Australia’s largest mobile operator, Telstra, announced it deployed narrowband technology in its IoT network in major cities and many regional towns.
In a statement, the operator said the NB-IoT deployment adds to an existing 3 million square km of LTE-M coverage it turned on in August 2017.
LTE-M is a simplified industry term for LTE Cat-M1 IoT technology, which is one of three cellular-based low power wide area (LPWA) IoT standards established by 3GPP in its Release 13 specification (the other two being NB-IoT and EC-GSM-IoT).
Telstra COO Robyn Denholm said narrowband technology will accelerate IoT usage in Australia by opening up the opportunity to connect millions of new devices sending small volumes of data at very low power levels over its mobile network.

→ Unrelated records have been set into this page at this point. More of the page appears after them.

(** C2: when the scheduler is done and the commit hooks have run, parallel execution
    has the results of sequential execution, or none if a module was read and written,
    for every interleaving of the workers and whatever tasks [next_task] gave them.
    The side conditions are that keys are modules exactly where [is_module_path] says
    so; that every counter, a key transactions may add to, has a value in storage
    before the block ([counters_stored]); and that, whatever a transaction of the block
    reads, its output keeps to the kinds of keys, counters being written as 128-bit
    integers, and adds to no counter if it is discarded.  Blocks that create a counter are not covered: for them the conclusion
    can fail, as [created_counter_diverges] shows. *)
Theorem scheduled_is_sequential (kind : K -> item) (block : list prog) (S : system) :
  (forall k, is_module_path k = true <-> kind k = Code) ->
  counters_stored kind ->
  (forall p r, p ∈ block -> returns p r -> result_ok kind r) ->
  scheduled block S -> all_done S ->
  parallel_results block (world_of S) = if fell_back (world_of S) then None else Some (execute_transactions_sequential block).
Proof using bcs_laws.
  intros Hm Hc Hok Hs Hd. unfold parallel_results. fold (fell_back (world_of S)). destruct (fell_back (world_of S)) eqn:E; [done|].
  pose proof (scheduled_sinv kind block Hm Hc S Hok Hs E) as Hi. pose proof (reachable_inv kind block Hm Hc Hok _ (si_reach _ _ _ Hi) E) as Hw.
  by rewrite (finished_sequential kind block Hm Hc _ Hw (all_done_finished kind block S Hi Hd)).
Qed.
End results.

(** ** An example *)
Module ScheduledExample.
Import ChangeSetExample SchedulesExample.

(** The second and the third transaction are executed before the first. *)
Definition executions : list move :=
  replicate 3 NextTask ++ replicate 3 Claim ++ Incarnate 1 :: replicate 5 (Work 1) ++ replicate 4 (FinishExecution 1) ++
  Incarnate 0 :: replicate 4 (Work 2) ++ replicate 4 (FinishExecution 2) ++ Incarnate 0 :: replicate 3 (Work 0) ++ replicate 4 (FinishExecution 0).
(** The first validates; the second does not and is aborted.  The index of the third is
    claimed before, so that its validation is of an earlier wave than is triggered; it
    meets an estimate and the third is aborted too. *)
Definition validations : list move :=
  NextTask :: replicate 4 (Validate 0) ++ NextTask :: replicate 6 (Validate 0) ++ [NextTask; Validate 0] ++
  replicate 2 (Work 1) ++ replicate 4 (FinishAbort 1) ++ Recheck 0 :: replicate 4 (Validate 0) ++ replicate 2 (Work 2) ++ replicate 2 (FinishAbort 2) ++ [Recheck 0].
(** The third waits for the second. *)
Definition waits : list move := Incarnate 0 :: replicate 2 (Work 2).
(** The second is executed and the third woken up. *)
Definition again : list move :=
  Incarnate 0 :: replicate 6 (Work 1) ++ replicate 6 (FinishExecution 1) ++ [NextTask; Claim; Incarnate 0; Wake 0] ++
  replicate 5 (Work 2) ++ replicate 4 (FinishExecution 2).
Definition commits : list move :=
  replicate 4 (Validate 0) ++ NextTask :: replicate 5 (Validate 0) ++ replicate 3 Commit ++ [CommitHook 0; CommitHook 1; CommitHook 2; CommitHook 0; CommitHook 2].

Definition after (l : list move) : system := default (start_system three) (makes three (start_system three) l).
Definition waiting_system : system := after (executions ++ validations ++ waits).
Definition asking_system : system := after (executions ++ validations ++ take 2 waits).
Definition final : system := after (executions ++ validations ++ waits ++ again ++ commits).

Lemma waiting_scheduled : scheduled three waiting_system.
Proof. apply makes_default. by vm_compute. Qed.

Lemma asking_scheduled : scheduled three asking_system.
Proof. apply makes_default. by vm_compute. Qed.

Lemma final_scheduled : scheduled three final.
Proof. apply makes_default. by vm_compute. Qed.

Lemma final_done : all_done final.
Proof. split; [by vm_compute|]. intros i s _ Hs _. eapply hooked_committed; [|done]. by vm_compute. Qed.

Lemma final_kept : fell_back (world_of final) = false.
Proof. by vm_compute. Qed.
(* ===== verification/SchedulerProgress.v ===== *)
(** * Waiting for dependencies

    A read that meets an estimate suspends its transaction until the one it depends on
    is executed.  Here are invariants of the condition variables, the lists of
    dependencies and the execution index: the scheduler meets no status that it takes
    to be unreachable, no wakeup is lost, and when transactions wait then some worker
    is, or will be, at a transaction that does not. *)

From S2P Require Import Prelude Collections Aggregator ChangeSet MVHashMap BlockExecutor SequentialState ParallelInvariant ReadStability BlockSTM Schedules Scheduler ScheduledExecution SchedulerSafety ScheduledSTM.

Section progress.
Context {bcs : Bcs128} {bcs_laws : Bcs128Laws} {types : ExecutorTypes} {config : ExecutorConfig}.
Context (kind : K -> item) (block : list prog).

(** ** Who waits for whom *)

(** What [finish_execution] has taken and not resumed yet. *)
Definition resuming (S : system) (j : TxnIndex) : list TxnIndex :=
  match finishing S !! j with Some (_, XResume deps _) => deps | _ => [] end.
Definition waiters (S : system) (j : TxnIndex) : list TxnIndex := Scheduler.dependencies (scheduler S) j ++ resuming S j.

Definition reading (w : world) (i : TxnIndex) : Prop := exists inc p reads, active w !! i = Some (Reading inc p reads).
Definition busy (w : world) (i : TxnIndex) : Prop :=
  match active w !! i with Some (Reading _ _ _) | Some (Updating _ _ _ _) => True | _ => False end.

(** A worker will try to execute the transaction. *)
Definition handed (S : system) (i : TxnIndex) : Prop :=
  Scheduler.execution_idx (scheduler S) <= i \/ i ∈ picks S \/ i ∈ rechecks S.
(** A worker will lower the execution index to it. *)
Definition lowering (S : system) (i : TxnIndex) : Prop :=
  exists (j : TxnIndex) x deps m, finishing S !! j = Some (x, XResume deps (Some m)) /\ m <= i.

(** ** Invariants of one transaction *)
Record waits_ok (S : system) (i : TxnIndex) : Prop := {
  wo_waiter j : i ∈ waiters S j -> (exists n, Scheduler.status (scheduler S) i = Scheduler.Suspended n) \/ Scheduler.status (scheduler S) i = Scheduler.Halted;
  wo_suspended n : Scheduler.status (scheduler S) i = Scheduler.Suspended n \/ Scheduler.status (scheduler S) i = Scheduler.Ready n Scheduler.Wakeup ->
    Scheduler.condvars (scheduler S) !! i = Some Scheduler.Unresolved /\ i ∉ wakes S;
  wo_wakes : i ∈ wakes S -> Scheduler.condvars (scheduler S) !! i = Some Scheduler.Unresolved;
  wo_asking (j : TxnIndex) : asking S !! i = Some j -> Scheduler.condvars (scheduler S) !! i = None /\ 0 <= j < i /\ reading (world_of S) i;
  wo_waiting : is_Some (Scheduler.condvars (scheduler S) !! i) -> reading (world_of S) i;
  wo_unresolved : Scheduler.condvars (scheduler S) !! i = Some Scheduler.Unresolved ->
    (exists n j, Scheduler.status (scheduler S) i = Scheduler.Suspended n /\ i ∈ waiters S j) \/
    (exists n, Scheduler.status (scheduler S) i = Scheduler.Ready n Scheduler.Wakeup) \/ i ∈ wakes S;
  wo_executed k : k ∈ Scheduler.dependencies (scheduler S) i -> Scheduler.is_executed i true (scheduler S) = None \/ exists x, finishing S !! i = Some (x, XTake);
  wo_finishing : is_Some (finishing S !! i) -> ~ busy (world_of S) i;
  wo_ready n : Scheduler.done_marker (scheduler S) = false -> 0 <= i < num_txns block ->
    Scheduler.status (scheduler S) i = Scheduler.Ready n Scheduler.Execution -> handed S i \/ is_Some (aborts S !! i);
  wo_wakeup n : Scheduler.done_marker (scheduler S) = false -> 0 <= i < num_txns block ->
    Scheduler.status (scheduler S) i = Scheduler.Ready n Scheduler.Wakeup -> handed S i \/ lowering S i }.

(** ** Invariants of the lists *)
Record lists_ok (S : system) : Prop := {
  lo_below i j : i ∈ waiters S j -> 0 <= j < i;
  lo_once j : NoDup (waiters S j);
  lo_unique i j k : i ∈ waiters S j -> i ∈ waiters S k -> j = k;
  lo_wakes : NoDup (wakes S) }.

Definition linv (S : system) : Prop := lists_ok S /\ forall i, waits_ok S i.

(** ** Frames *)

(** What lets a worker get to a transaction is kept. *)
Definition served (S S' : system) (i : TxnIndex) : Prop := Scheduler.done_marker (scheduler S') = false ->
  Scheduler.done_marker (scheduler S) = false /\ (handed S i -> handed S' i) /\ (lowering S i -> handed S' i \/ lowering S' i) /\
  (is_Some (aborts S !! i) -> handed S' i \/ is_Some (aborts S' !! i)).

“We have added the ability to support millions of new devices like sensors, trackers and alarms operating at very low data rates that can sit inside machines and vehicles, reach deep inside buildings and have a battery life of years rather than hours and days,” Denholm said.
She added the company connects more than 2 million IoT devices and offers connected lights, cameras and motion sensors on its smart home platform: “We expect the new mobile network capabilities will drive rapid growth, and over the next five years we forecast we will be connecting four-times more devices than we do today.”
“We’ve embraced both Cat-M1 and narrowband to give customers, particularly our enterprise customers in industries like transportation and logistics, mining, manufacturing and agriculture, the opportunity to choose which technology best suits their needs,” she said.
LTE-M is well suited to applications with data in the hundreds of kb/s with extended range and long battery life, such as a personal health monitor or a device used to measure vehicle performance. Narrowband is better suited to applications sending even smaller amounts of data and operating with an even longer battery life, such as a moisture sensor or livestock tracking device.
Telstra also said it entered into a smart city partnership with the Tasmanian state government, the federal government, several local councils and the University of Tasmania to develop and trial new IoT solutions and drive the uptake of IoT in the city of Launceston. Under the agreement an IoT lab will be established in the city and Telstra will back the creation of a Tasmanian agritech start-up accelerator.
Denholm said for Australia to take advantage of the opportunities offered by IoT technologies, the country needs a vibrant local ecosystem involving technology companies, start-ups, universities and government collaborating on new products and solutions.